En Chile, en cambio, los distribuidores revenden los cátodos a unos 1.250 dólares o 5 mil por la tonelada. Descontemos el generoso margen del mafioso dueño de la chatarrería, el “premio” que se cobra por lo choreado del material, los costos del robo y otros gastos, y terminamos bien, bien abajo del millón pesos por plancha para los ladrones.
Así es el mercado. Cruel.
Pero nunca tan cruel como con el grupo Luksic, dueño del mentado ferrocarril y de la minera Antofagasta Minerals. La red ferroviaria atiende, sin embargo, a varias grandes minas: avanza por el sur, desde La Escondida y Zaldívar; por el centro, atendiendo a SQM, Albermarle y la mina Gaby; y por el norte, desde Ollagüe, pasando por Chuqui, Spence, Sierra Gorda, y Centinela. El destino común: el puerto de Mejillones.
Buen negocio.
Según la historia oficial del grupo Luksic, el Ferrocarril Antofagasta Bolivia no tiene sus orígenes “en Sudamérica, sino en las frías tierras de Londres, durante el año 1888, cuando capitales ingleses adquirieron” la compañía. Claro, para los capitalistas las cosas, como llevar los rieles y durmientes al desierto, se hacen solas. La verdad es que el ferrocarril fue propiedad de la minera boliviana Huanchaco y comenzó a construirse, irónicamente, después de la Guerra del Pacífico.
Los negocios siempre siguen.
Después, efectivamente, lo compraron unos ingleses. En 1964, Bolivia nacionalizó la parte de la red ubicada en su territorio y en 1980, Luksic compró la parte chilena.
Así son los negocios. Y esos no paran.
El comunicado es bien específico que sólo detendrá el transporte de cátodos, porque la mayor carga es la que sube: ácido sulfúrico. Hasta ahora, nadie ha querido llevarse algo de eso a la mala; es poco práctico.
Pero aún así, las lágrimas de cocodrilo de Luksic son del tamaño de un relave.
Porque, de robarse las cosas del tren, siempre se las han robado. Con la mezcla exacta de agilidad y fuerza bruta, más alguno se subía al convoy y tiraba lo que podía para abajo; después se vería cómo recoger los fierros. No hay nada nuevo en eso.
¿Por qué ahora tanto escándalo?
Por una peculiar convergencia de intereses. Al minuto de conocerse la decisión del ferrocarril, aparecieron unos diputados locales que, por cierto, nunca-jamás-cómo-se-le ocurre- han aceptado un peso de Luksic, que exigieron, usted lo adivinó, estado de excepción en el norte grande.

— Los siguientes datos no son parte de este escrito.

Lemma table_of_snoc (cs : list Constraint.t) (c : Constraint.t) :
  Spec.table_of (cs ++ [c])%list = bump (Spec.pattern_of c) (Spec.table_of cs).
Proof.
  unfold Spec.table_of.
  rewrite (bump_map (fun q => Spec.frequency q cs) _ _ (first_seen_NoDup _)).
  rewrite map_app. cbn [map]. rewrite first_seen_snoc.
  set (p := Spec.pattern_of c). set (ps := map Spec.pattern_of cs).
  assert (Hex : existsb (Spec.pattern_eqb p) (Spec.first_seen ps)
                = existsb (Spec.pattern_eqb p) ps).
  { apply eq_true_iff_eq.
    rewrite !existsb_pattern_In. apply first_seen_In. }
  rewrite Hex.
  destruct (existsb (Spec.pattern_eqb p) ps) eqn:E.
  - apply map_ext. intros q. now rewrite frequency_snoc.
  - rewrite map_app. cbn [map]. f_equal.
    + rewrite <- (map_hit_absent (fun q => Spec.frequency q cs) p).
      * apply map_ext. intros q. now rewrite frequency_snoc.
      * intros H. apply (proj2 (existsb_pattern_In _ _)) in H. congruence.
    + rewrite frequency_snoc, (frequency_absent p cs E). unfold hit.
      now rewrite pattern_eqb_refl.
Qed.

(** The dict built by the two loops is the frequency table, row by row. *)
Lemma count_constraints_table (cs : list Constraint.t) :
  fold_left count_constraint cs [] = map key_row (Spec.table_of cs).
Proof.
  induction cs as [|c cs IH] using rev_ind; [reflexivity|].
  now rewrite fold_left_app, table_of_snoc, <- count_constraint_bump, <- IH.
Qed.

Lemma count_decisions_flat (decisions : list Decision.t) (acc : dict) :
  fold_left count_decision decisions acc
  = fold_left count_constraint (Spec.all_constraints decisions) acc.
Proof.
  revert acc; induction decisions as [|d decisions IH]; intros acc;
    [reflexivity|].
  cbn [fold_left Spec.all_constraints flat_map].
  now rewrite fold_left_app, IH.
Qed.

Lemma constraint_patterns_table (decisions : list Decision.t) :
  constraint_patterns decisions = map key_row (Spec.frequency_table decisions).
Proof.
  unfold constraint_patterns, Spec.frequency_table.
  now rewrite count_decisions_flat, count_constraints_table.
Qed.

Lemma table_of_nonempty (cs : list Constraint.t) :
  cs <> [] -> Spec.table_of cs <> [].
Proof.
  destruct cs as [|c cs]; [contradiction|]. discriminate.
Qed.

Lemma pattern_line_bullet (row : Spec.pattern * nat) :
  pattern_line (key_row row) = Spec.bullet_line row.
Proof.
  destruct row as [[[] []] n]; reflexivity.
Qed.

End Patterns.

(** ** [sorted(..., reverse=True)] *)

Section SortedReverse.

Context {A : Type} (key : A -> nat).

Lemma insert_desc_perm (x : A) (l : list A) :
  Permutation (insert_desc Nat.leb key x l) (x :: l).
Proof.
  induction l as [|y l IH]; [apply Permutation_refl|].
  cbn [insert_desc].
  destruct (key y <=? key x)%nat; [apply Permutation_refl|].
  eapply perm_trans; [apply perm_skip, IH | apply perm_swap].
Qed.

Lemma sorted_reverse_perm (l : list A) :
  Permutation (sorted_reverse Nat.leb key l) l.
Proof.
  induction l as [|x l IH]; [constructor|].
  cbn [sorted_reverse fold_right].
  eapply perm_trans; [apply insert_desc_perm | now apply perm_skip].
Qed.

Lemma insert_desc_sorted (x : A) (l : list A) :
  StronglySorted (fun a b => key b <= key a) l ->
  StronglySorted (fun a b => key b <= key a) (insert_desc Nat.leb key x l).
Proof.
  induction l as [|y l IH]; intros Hs.
  - repeat constructor.
  - cbn [insert_desc].
    inversion Hs as [|? ? Hl Hy]; subst.
    destruct (key y <=? key x)%nat eqn:E.
    + apply Nat.leb_le in E.
      constructor; [exact Hs|].
      constructor; [exact E|].
      eapply Forall_impl; [|exact Hy].
      intros z Hz. cbv beta in Hz. lia.
    + apply Nat.leb_gt in E.
      constructor; [now apply IH|].
      eapply Permutation_Forall;
        [apply Permutation_sym, insert_desc_perm|].
      constructor; [lia | exact Hy].
Qed.

Lemma sorted_reverse_sorted (l : list A) :
  StronglySorted (fun a b => key b <= key a) (sorted_reverse Nat.leb key l).
Proof.
  induction l as [|x l IH]; [constructor|].
  cbn [sorted_reverse fold_right]. now apply insert_desc_sorted.
Qed.

(** Stability: the elements of any one key keep their order. *)
Lemma insert_desc_filter (n : nat) (x : A) (l : list A) :
  filter (fun a => Nat.eqb (key a) n) (insert_desc Nat.leb key x l)
  = filter (fun a => Nat.eqb (key a) n) (x :: l).
Proof.
  induction l as [|y l IH]; [reflexivity|].
  cbn [insert_desc].
  destruct (key y <=? key x)%nat eqn:E; [reflexivity|].
  apply Nat.leb_gt in E.
  cbn [filter] in IH |- *. rewrite IH.
  destruct (Nat.eqb (key x) n) eqn:Ex; [|reflexivity].
  apply Nat.eqb_eq in Ex.
  destruct (Nat.eqb (key y) n) eqn:Ey; [|reflexivity].
  apply Nat.eqb_eq in Ey. lia.
Qed.

Lemma sorted_reverse_stable_filter (n : nat) (l : list A) :
  filter (fun a => Nat.eqb (key a) n) (sorted_reverse Nat.leb key l)
  = filter (fun a => Nat.eqb (key a) n) l.
Proof.
  induction l as [|x l IH]; [reflexivity|].
  cbn [sorted_reverse fold_right]. rewrite insert_desc_filter.
  cbn [filter]. fold (sorted_reverse Nat.leb key l). now rewrite IH.
Qed.

End SortedReverse.

(** Sorting commutes with a renaming of the rows that keeps the counts. *)
Lemma sorted_reverse_map {A B : Type} (f : A -> B) (keyA : A -> nat)
    (keyB : B -> nat) (l : list A) :
  (forall a, keyB (f a) = keyA a) ->
  sorted_reverse Nat.leb keyB (map f l) = map f (sorted_reverse Nat.leb keyA l).
Proof.
  intros Hkey.
  assert (Hins : forall x s,
             insert_desc Nat.leb keyB (f x) (map f s)
             = map f (insert_desc Nat.leb keyA x s)).
  { intros x s. induction s as [|y s IH]; [reflexivity|].
    cbn [map insert_desc]. rewrite !Hkey.
    destruct (keyA y <=? keyA x)%nat; [reflexivity|].
    cbn [map]. now rewrite IH. }
  induction l as [|x l IH]; [reflexivity|].
  cbn [map sorted_reverse fold_right].
  fold (sorted_reverse Nat.leb keyB (map f l)).
  fold (sorted_reverse Nat.leb keyA l).
  now rewrite IH, Hins.
Qed.

(** C7 (counterexample): the empty sequence and a sequence of one
    decision without constraints both hold no constraint, and get two
    different placeholders; so no single text serves all such inputs. *)
Lemma two_placeholders_without_constraints :
  Spec.all_constraints [] = []
  /\ Spec.all_constraints [Sample.unconstrained] = []
  /\ _get_constraints_summary [] <> _get_constraints_summary [Sample.unconstrained]
  /\ ~ (exists placeholder : string,
          forall decisions,
            Spec.all_constraints decisions = [] ->
            _get_constraints_summary decisions = placeholder).
Proof.
  split; [reflexivity|].
  split; [reflexivity|].
  split; [vm_compute; discriminate|].
  intros [placeholder H].
  pose proof (H [] eq_refl) as H1.
  pose proof (H [Sample.unconstrained] eq_refl) as H2.
  rewrite <- H2 in H1. vm_compute in H1. discriminate.
Qed.

(** C7 (as amended): when no constraint exists in any supplied decision,
    [_get_constraints_summary] returns one of two fixed non-empty
    placeholders: "No constraints recorded yet." for the empty sequence,
    "No constraint patterns found." for a non-empty one; the function is
    total, so no error is raised. *)
Theorem constraints_summary_placeholders (decisions : list Decision.t) :
  Spec.all_constraints decisions = [] ->
  _get_constraints_summary decisions
  = (match decisions with
     | [] => "No constraints recorded yet."
     | _ :: _ => "No constraint patterns found."
     end)
  /\ _get_constraints_summary decisions <> "".
Proof.
  intros Hnone.
  assert (Heq : _get_constraints_summary decisions
                = match decisions with
                  | [] => "No constraints recorded yet."
                  | _ :: _ => "No constraint patterns found."
                  end).
  { destruct decisions as [|d rest]; [reflexivity|].
    unfold _get_constraints_summary.
    rewrite constraint_patterns_table.
    unfold Spec.frequency_table. now rewrite Hnone. }
  split; [exact Heq|].
  rewrite Heq. destruct decisions; discriminate.
Qed.

Lemma constraints_summary_placeholders_witness :
  Spec.all_constraints [Sample.unconstrained; Sample.april] = []
  /\ _get_constraints_summary [Sample.unconstrained; Sample.april]
     = "No constraint patterns found.".
Proof.
  split; [reflexivity|].
  apply (constraints_summary_placeholders [Sample.unconstrained; Sample.april]).
  reflexivity.
Defined.

(** C4: when some supplied decision has a constraint, the summary is the
    heading followed by one bullet line "category (Severity: severity):
    appears N times" for each of the first five rows of a ranking of the
    frequency table keyed by (category, severity) over all constraints of
    all supplied decisions; the ranking has the rows of the table, in
    descending order of frequency, rows of equal frequency in their
    first-encountered order. *)
Theorem constraints_summary_ranks_patterns (decisions : list Decision.t) :
  Spec.all_constraints decisions <> [] ->
  exists ranked : list (Spec.pattern * nat),
    Permutation ranked (Spec.frequency_table decisions)
    /\ Spec.descending ranked
    /\ Spec.ties_in_table_order (Spec.frequency_table decisions) ranked
    /\ _get_constraints_summary decisions
       = join nl ("Your most common constraints:"
                    :: map Spec.bullet_line (firstn 5 ranked)).
Proof.
  intros Hsome.
  exists (sorted_reverse Nat.leb snd (Spec.frequency_table decisions)).
  split; [apply sorted_reverse_perm|].
  split; [apply sorted_reverse_sorted|].
  split; [intros n; apply sorted_reverse_stable_filter|].
  destruct decisions as [|d rest]; [now destruct Hsome|].
  unfold _get_constraints_summary, top_patterns.
  rewrite constraint_patterns_table.
  pose proof (table_of_nonempty _ Hsome) as Hne.
  fold (Spec.frequency_table (d :: rest)) in Hne.
  destruct (Spec.frequency_table (d :: rest)) as [|row table] eqn:E;
    [now destruct Hne|].
  rewrite <- E.
  destruct (map Refinement.key_row (Spec.frequency_table (d :: rest)))
    as [|item items] eqn:Em.
  { rewrite E in Em. discriminate. }
  rewrite <- Em.
  rewrite (sorted_reverse_map Refinement.key_row snd snd) by reflexivity.
  rewrite firstn_map, map_map.
  f_equal. f_equal.
  apply map_ext. intros r. apply pattern_line_bullet.
Qed.

Lemma constraints_summary_ranks_patterns_witness :
  Spec.all_constraints Sample.six <> []
  /\ exists ranked : list (Spec.pattern * nat),
       Permutation ranked (Spec.frequency_table Sample.six)
       /\ Spec.descending ranked
       /\ Spec.ties_in_table_order (Spec.frequency_table Sample.six) ranked
       /\ _get_constraints_summary Sample.six
          = join nl ("Your most common constraints:"
                       :: map Spec.bullet_line (firstn 5 ranked)).
Proof.
  split; [discriminate|].
  apply (constraints_summary_ranks_patterns Sample.six).
  discriminate.
Defined.

(** ** The summaries on the sample data *)

Example six_constraints_summary :
  _get_constraints_summary Sample.six
  = "Your most common constraints:" ++ nl
    ++ "• Cost (Severity: Low): appears 3 times" ++ nl
    ++ "• Time (Severity: High): appears 2 times" ++ nl
    ++ "• Risk (Severity: Medium): appears 1 times".
Proof. reflexivity. Qed.

Example one_decision_summary :
  _get_decisions_summary [Sample.unconstrained]
  = "Total decisions: 1" ++ nl ++ nl ++ nl
    ++ "Decision 1: Rest" ++ nl
    ++ "Goal: Goal of Rest" ++ nl
    ++ "Choice: Choice of Rest" ++ nl
    ++ "Reasoning: short...".
Proof. reflexivity. Qed.

Example echo_reflection_is_insight :
  get_gemini_reflection Sample.echo_genai (Some "key") Sample.unconstrained ""
  = Returns (Insight (decision_history_text Sample.unconstrained "")).
Proof. reflexivity. Qed.

Example failing_reflection_is_error :
  get_gemini_reflection Sample.failing_genai (Some "key") Sample.unconstrained ""
  = Returns (Error "Reflection AI failed: deadline exceeded").
Proof. reflexivity. Qed.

“¡Está en peligro el mayor producto de exportación del país!”, exclaman estos honorables y exigen al gobierno que tome cartas en el asunto.
Éste, sin embargo, no hará tal cosa. Y no por vocación democrática, por respeto a los derechos de los habitantes del país, por la supremacía del orden civil sobre el militar o por negarse a emplear la amenaza de la fuerza represiva en contra de las movilizaciones populares.
No, no por eso.
Hará otra cosa: usará el llanterío de Luksic por su tren para promover su estado de excepción permanente, bajo el manto de la protección de la infraestructura, como lo había concebido, en su momento Piñera, aunque de un modo menos extremo.
Ya hemos hablado de esto aquí, varias veces, de hecho. Ese estado militar permanente, que ahora fue rebautizado como de “protección y resguardo”, sólo espera el momento adecuado para ser presentado ante el parlamento, quizás después del aniversario del 18 de octubre, quién sabe.
Y eso que nos vendría bastante bien algo de mano dura con el robo del cobre chileno. Pero esos ladrones ofician de dueños de las mineras, y no de gatos arriba de los carros del tren.